Critical-Thinking in Acute Care Calls

  • When phoning a covering physician (hospitalist, on-call NP, etc.):
    1. Collect latest vitals, labs, intake/output, relevant meds.
    2. Anticipate questions (allergies, code status, recent interventions).
    3. Mentally run ABCs (Airway, Breathing, Circulation) before dialing.
  • Example chain:
    • “Mr. Smith: chest pain → hypertensive → on beta-blocker → nitro ineffective.” ⇒ Likely next orders: ECG, cardiac enzymes, maybe O_2.

Practical Extensions & Exam Reminders

  • Pain assessment ≠ just a number; explore quality, radiation, timing, severity, precipitating/alleviating factors (PQRST, OLDCARTS).
  • Continuous learning intersects with patient safety: unfamiliar tech or meds increase error risk → always seek training before use.
  • Cultural competence is an ethical obligation under ANA Code of Ethics; respect for persons also aligns with autonomy principle.
  • SBAR can be adapted to ISBARQ (Introduction, Situation, Background, Assessment, Recommendation, Questions) in some hospitals—know your local variant.
  • Document each SBAR call (time, provider name, orders received)—creates a legal shield.

Quick Numerical & Formula References

  • Normal adult BP range: 90/60 \rightarrow 120/80\;\text{mmHg} (varies by guidelines).
  • Pain numeric scale: 0 = \text{no pain}\quad 10 = \text{worst imaginable}.
  • Rule of thumb for nitroglycerin: 3 doses max q5min; hold if systolic < 90\;\text{mmHg}.
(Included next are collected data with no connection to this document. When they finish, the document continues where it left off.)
(* ===== verification/ControllerCorrect.v ===== *)
(** The properties of the ClusterCatalog controller, proved against the
    contracts of its storage and its unpacker. *)
From S2P Require Import Prelude GoPath Api Storage Source Controller ControllerLemmas.

Section Correct.
Context {W FSys A : Type}.
Context {ST : StorageInstance W FSys} {SC : StorageContract W FSys}.
Context {UP : Unpacker W FSys} {CK : Clock W} {UC : UnpackerContract W FSys}.
Context {CS : ConditionSetter} {SE : SemanticEquality} {ET : ErrorText}.
Context {FU : FinalizerUtil} {FL : FinalizerLib W FSys} {JT : Jitterer W} {CL : Client A}.
Implicit Types (s : RS W FSys) (t : Ctl W FSys A) (name : string).

(** * One reconciliation *)

(** C21: Whatever happens in [reconcile] (an error, a panic, a killed process), it
    writes no field of the object but the status and the finalizers, so that
    the check of [Reconcile] never fires; and it leaves the map entries and the
    stored content of every other catalog alone. *)
Theorem reconcile_confined s :
  let c := rs_catalog s in let s' := (reconcile s).2 in
  st_inv (rs_world s) → elem_ok (cat_name c) →
  checkForUnexpectedFieldChange c (rs_catalog s') = false ∧
  st_inv (rs_world s') ∧
  ∀ n, elem_ok n → n ≠ cat_name c →
    rs_stored s' !! n = rs_stored s !! n ∧ st_view (rs_world s') n = st_view (rs_world s) n.
Proof.
  intros c s' Hi Hn. destruct (frame_reconcile (cat_name c) s eq_refl Hn Hi) as (Hb & Hs & Hi' & Hv).
  split_and!; [by apply unchanged_fields|done|]. intros n Hok Hne. split; [by apply Hs|by apply Hv].
Qed.


(** A live catalog whose unpacking and storing succeed is reconciled: the
    call returns, the content of the unpacked file system is served, and the
    map and the status record the result. *)
Theorem reconcile_unpacks s result w0 w1 :
  let c := rs_catalog s in let name := cat_name c in let gen := cat_generation c in
  st_inv (rs_world s) → elem_ok name → live c → rs_stored s !! name = None →
  Unpack c (rs_world s) = (Ok result, w0) → st_Store name (FS result) w0 = (Ok tt, w1) →
  ∃ res s' d, reconcile s = (Ok res, s') ∧
    rs_stored s' = <[name := mkStored gen result]> (rs_stored s) ∧
    agrees (st_BaseURL name) gen result (Status (rs_catalog s')) ∧
    st_content w0 (FS result) d ∧ st_view (rs_world s') name = Some d.
Proof.
  intros c name gen Hi Hn Hl Hs Hu Hst. rewrite reconcile_live by done.
  rewrite no_entry_unpacks by done.
  destruct (unpackAndStore_total s result w0 w1 Hu Hst) as (res & s' & Hrun).
  rewrite Hrun. exists res, s'.
  destruct (unpackAndStore_spec _ _ _ Hi Hn Hrun) as (_ & r0 & w0' & d & Hu' & Hm & Ha & Hc & Hv).
  exists d. unfold c in *. rewrite Hu in Hu'. injection Hu' as <- <-. by split_and!.
Qed.

(** A settled catalog is left alone: when the map has the current
    generation, the status is the one that was written for it, the content is
    there and no poll is due, [reconcile] changes neither the object nor the
    map, and only looks at the clock and the storage; nothing is unpacked. *)
Theorem reconcile_settled s d :
  let c := rs_catalog s in let name := cat_name c in let gen := cat_generation c in
  live c → rs_stored s !! name = Some d → observedGeneration d = gen →
  known_only (Status c) → agrees (st_BaseURL name) gen (unpackResult d) (Status c) →
  present name (rs_world s) →
  not_due name (rs_world s) c (LastSuccessfulPollAttempt (unpackResult d)) →
  ∃ res w', reads name (rs_world s) w' ∧ reconcile s = (Ok res, mkRS c (rs_stored s) w').
Proof.
  intros c name gen Hl Hd Hg Hk Ha Hp Hdue. rewrite reconcile_live by done.
  by apply (settled_run s d).
Qed.

(** C17: One unpack is enough. After a successful reconciliation of a live catalog,
    whose status the API server stores with its times cut to seconds, the next
    call of [reconcile] succeeds and leaves that object and the map as they are,
    and only looks at the clock and the storage: nothing is unpacked or stored
    again. This is for objects whose conditions are those of this controller, as
    long as the storage answers that the content is there and no poll is due. *)
Theorem success_settles s res s' (cut : Z → Z) w2 :
  let c := rs_catalog s in let name := cat_name c in
  (∀ x, whole_seconds x → cut x = x) →
  (∀ d, rs_stored s !! name = Some d → whole_seconds (UnpackTime (unpackResult d))) →
  known_only (Status c) →
  st_inv (rs_world s) → elem_ok name → live c → answers name (rs_world s) →
  reconcile s = (Ok res, s') →
  let c' := set_status (wire_status cut (Status (rs_catalog s'))) (rs_catalog s') in
  present name w2 →
  (∀ d, rs_stored s' !! name = Some d →
     not_due name w2 c' (LastSuccessfulPollAttempt (unpackResult d))) →
  ∃ res2 w3, reads name w2 w3 ∧
    reconcile (mkRS c' (rs_stored s') w2) = (Ok res2, mkRS c' (rs_stored s') w3).
Proof.
  intros c name Hcut Hwhole Hk Hi Hn Hl Ha H c' Hp Hdue.
  pose proof (frame_reconcile name s eq_refl Hn Hi) as (Hb & _). rewrite H in Hb. cbn [snd] in Hb.
  rewrite reconcile_live in H by done.
  destruct (decide_and_run_whole s res s' Hi Hn Hwhole Hk H) as (Hk' & Hw').
  destruct (decide_and_run_Ok s res s' Hi Hn Ha H) as (Hf & d & Hd & Hg & Hag & _).
  pose proof (bare_name _ _ Hb) as Hname. pose proof (bare_generation _ _ Hb) as Hgen.
  assert (Hl' : live c').
  { destruct Hl as (H1 & H2 & H3). split_and!; cbn.
    - by rewrite (bare_Spec _ _ Hb).
    - change (deleting (rs_catalog s') = false). by rewrite (bare_deleting _ _ Hb).
    - change (fbcDeletionFinalizer ∈ cat_finalizers (rs_catalog s')). by rewrite Hf. }
  rewrite reconcile_live by done.
  pose proof (settled_run (mkRS c' (rs_stored s') w2) d) as Hrun. cbn [rs_catalog rs_stored rs_world] in Hrun.
  change (cat_name c') with (cat_name (rs_catalog s')) in Hrun.
  change (cat_generation c') with (cat_generation (rs_catalog s')) in Hrun.
  rewrite Hname, Hgen in Hrun. apply Hrun; try done; [by apply known_wire| |by apply Hdue].
  apply agrees_wire; [by apply Hcut, Hw'|done].
Qed.

(** * Availability, creation and deletion *)

(** C19: When [reconcile] succeeds on a catalog whose availability mode is
    Unavailable, nothing is served for it any more, its map entry is gone, the
    finalizer (and no other) is removed, no requeue is asked for, and the status
    shows Serving false with reason UserSpecifiedUnavailable, no URL, no resolved
    source and no unpack time. *)
Theorem reconcile_unavailable_mode s res s' :
  let c := rs_catalog s in let name := cat_name c in let st := Status (rs_catalog s') in
  st_inv (rs_world s) → elem_ok name → unavailable c → reconcile s = (Ok res, s') →
  res = 0%Z ∧ st_view (rs_world s') name = None ∧ rs_stored s' !! name = None ∧
  (∀ f, f ∈ cat_finalizers (rs_catalog s') ↔
        f ∈ cat_finalizers c ∧ f ≠ fbcDeletionFinalizer) ∧
  unserved st ∧
  shows st TypeServing ConditionFalse ReasonUserSpecifiedUnavailable msgUnavailable (cat_generation c) ∧
  shows st TypeProgressing ConditionTrue ReasonSucceeded msgUnavailable (cat_generation c).
Proof.
  intros c name st Hi Hn Hu H. rewrite reconcile_unavailable in H by done.
  destruct (makeUnavailable_spec _ _ _ Hi Hn H) as (-> & Hv & Hs & Hf & Hun & Hsv & Hpr).
  split_and!; try done.
  - rewrite Hs. apply lookup_delete_eq.
  - intros f. rewrite Hf. apply RemoveFinalizer_spec.
Qed.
Ethical & Real-World Implications

  • Poor communication → avoidable sentinel events (falls, med errors, delayed treatment).
  • Plain-language efforts support health equity, reduce readmission rates.
  • Lifelong learning sustains evidence-based practice, critical for combating issues like polypharmacy and device misuse in today’s fast-changing healthcare landscape.